С тем удивительным просветлением духа, которое в редкие минуты осеняет человека и поднимает его на высочайшие вершины созерцания, Вернер вдруг увидел и жизнь и смерть и поразился великолепием невиданного зрелища. Словно шел по узкому, как лезвие ножа, высочайшему горному хребту и на одну сторону видел жизнь, а на другую видел смерть, как два сверкающих, глубоких, прекрасных моря, сливающихся на горизонте в один безграничный широкий простор [Андреев 1990, III: 96].
Экзистенциалисты сказали бы, что в персонаже открылся человек, ощутивший свою экзистенцию благодаря пограничной ситуации. Вернер преодолевает завесу повседневности, как и Сергей Головин, но не застывает в страхе непонимания, а испытывает инсайт:
И новою предстала жизнь. Он не пытался, как прежде, запечатлеть словами увиденное, да и не было таких слов на все еще бедном, все еще скудном человеческом языке. То маленькое, грязное и злое, что будило в нем презрение к людям и порою вызывало даже отвращение к виду человеческого лица, исчезло совершенно: так для человека, поднявшегося на воздушном шаре, исчезают сор и грязь тесных улиц покинутого городка, и красотою становится безобразное [Там же: 96–97].

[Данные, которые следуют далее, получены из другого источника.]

(** ** Round trip *)

(** C8 (the claim fails). Two sheets that differ in one category cell, a
    blank text in the one and a missing value in the other, give two
    CanonicalTables that differ in that cell, present (the empty text) in
    the one and absent in the other, and the same payload: whatever the
    store makes of a payload, reading it back cannot give both tables. And
    the read path gives a date back as a text. *)
Lemma blank_text_and_absent_share_a_payload :
  exists t1 t2,
    map_dataframe Reference.lib MoreExamples.blank_category = Ok t1
    /\ map_dataframe Reference.lib MoreExamples.missing_category = Ok t2
    /\ column t1 "category" = Ok [PStr EmptyString]
    /\ column t2 "category" = Ok [PNA]
    /\ isna (PStr EmptyString) = false /\ isna PNA = true
    /\ to_csv Reference.lib t1 = to_csv Reference.lib t2
    /\ (forall read_back : string -> frame string,
          ~ (read_back (to_csv Reference.lib t1) = t1
             /\ read_back (to_csv Reference.lib t2) = t2))
    /\ Api.to_json (fun x => x) (Api.VDate (Date 2024 3 5))
       = Api.VStr "2024-03-05".
Proof.
  eexists _, _.
  split; [vm_compute; reflexivity|]. split; [vm_compute; reflexivity|].
  split; [vm_compute; reflexivity|]. split; [vm_compute; reflexivity|].
  split; [reflexivity|]. split; [reflexivity|].
  split; [vm_compute; reflexivity|].
  split; [|vm_compute; reflexivity].
  intros read_back [H1 H2].
  assert (Heq : to_csv Reference.lib
                  {| nrows := 1;
                     cols := [("outlet", [PStr "A"]); ("date", [PNaT]);
                              ("day", [PStr "<NA>"]); ("guest_count", [PNA]);
                              ("category", [PStr ""]); ("quantity", [PNA]);
                              ("cost_price", [PNaN]);
                              ("selling_price", [PNaN]);
                              ("total_sales", [PNaN]);
                              ("total_cost_price", [PNaN]);
                              ("profit", [PNaN])] |}
                = to_csv Reference.lib
                    {| nrows := 1;
                       cols := [("outlet", [PStr "A"]); ("date", [PNaT]);
                                ("day", [PStr "<NA>"]); ("guest_count", [PNA]);
                                ("category", [PNA]); ("quantity", [PNA]);
                                ("cost_price", [PNaN]);
                                ("selling_price", [PNaN]);
                                ("total_sales", [PNaN]);
                                ("total_cost_price", [PNaN]);
                                ("profit", [PNaN])] |})
    by (vm_compute; reflexivity).
  rewrite Heq in H1. rewrite H1 in H2. discriminate H2.
Qed.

На смену презрению и ненависти приходит откровение: жизнь предназначена для любви к людям.
Перед самой казнью люди ведут себя согласно своим концепциям смерти, к которым они пришли в камере. Правда, им самим, снова собравшимся вместе, кажется, что ничего не произошло. Но Муся удивляется перемене в Вернере: он впервые говорит о любви, вместе с Таней Ковальчук заботится о товарищах, поддерживает совершенно незнакомого ему Янсона. Кроме того, Мусино представление о бессмертии настолько входит в противоречие с состоянием Василия, который до того «был необыкновенен и страшен», что у девушки с Вернером возникает диалог, в котором она словно еще раз проверяет свои убеждения:
– Плохо, – так же тихо ответила Муся. – Он уже умер. Вернер, скажи мне, разве есть смерть?
– Не знаю, Муся, но думаю, что нет, – ответил Вернер серьезно и вдумчиво.
– Я так и думала. А он? Я измучилась с ним в карете, я точно с мертвецом ехала [Там же: 104].
Вернер уверяет ее, что для одних смерть пока существует, для других уже нет. Первые – Василий, трясущийся всю дорогу до эшафота, Янсон, упавший на месте в обморок, Цыганок, побоявшийся идти на виселицу в одиночку. Вторые – сумевшие еще в камере открыто взглянуть на смерть и принять или трансформировать ее: Сергей, Муся, Вернер. Понявшие или не понявшие – сейчас неважно: именно они поддерживают своих товарищей во время последнего пути. Именно они осмысливают фразу из стихотворения А. К. Толстого «Слеза дрожит в твоем ревнивом взоре…»: «Мою любовь, широкую как море, // Вместить не могут жизни берега», – символизирующую стремление к любви, преодолевающей земные барьеры. Эта поддержка-любовь не напрасна: Каширин находит в себе силы попрощаться с товарищами, Цыганок уверенно «ведет» Мусю к эшафоту.
В рассказе не показывается сама казнь, описывается лишь ее итог – трупы «с вытянутыми шеями, с безумно вытаращенными глазами, с опухшим синим языком, который, как неведомый ужасный цветок, высовывался среди губ, орошенных кровавой пеной» [Андреев 1990, III: 112]. Эта обобщающая короткая констатация смерти вступает в противоречие с основным повествованием, где каждый из персонажей был наделен своей судьбой и своей рефлексией.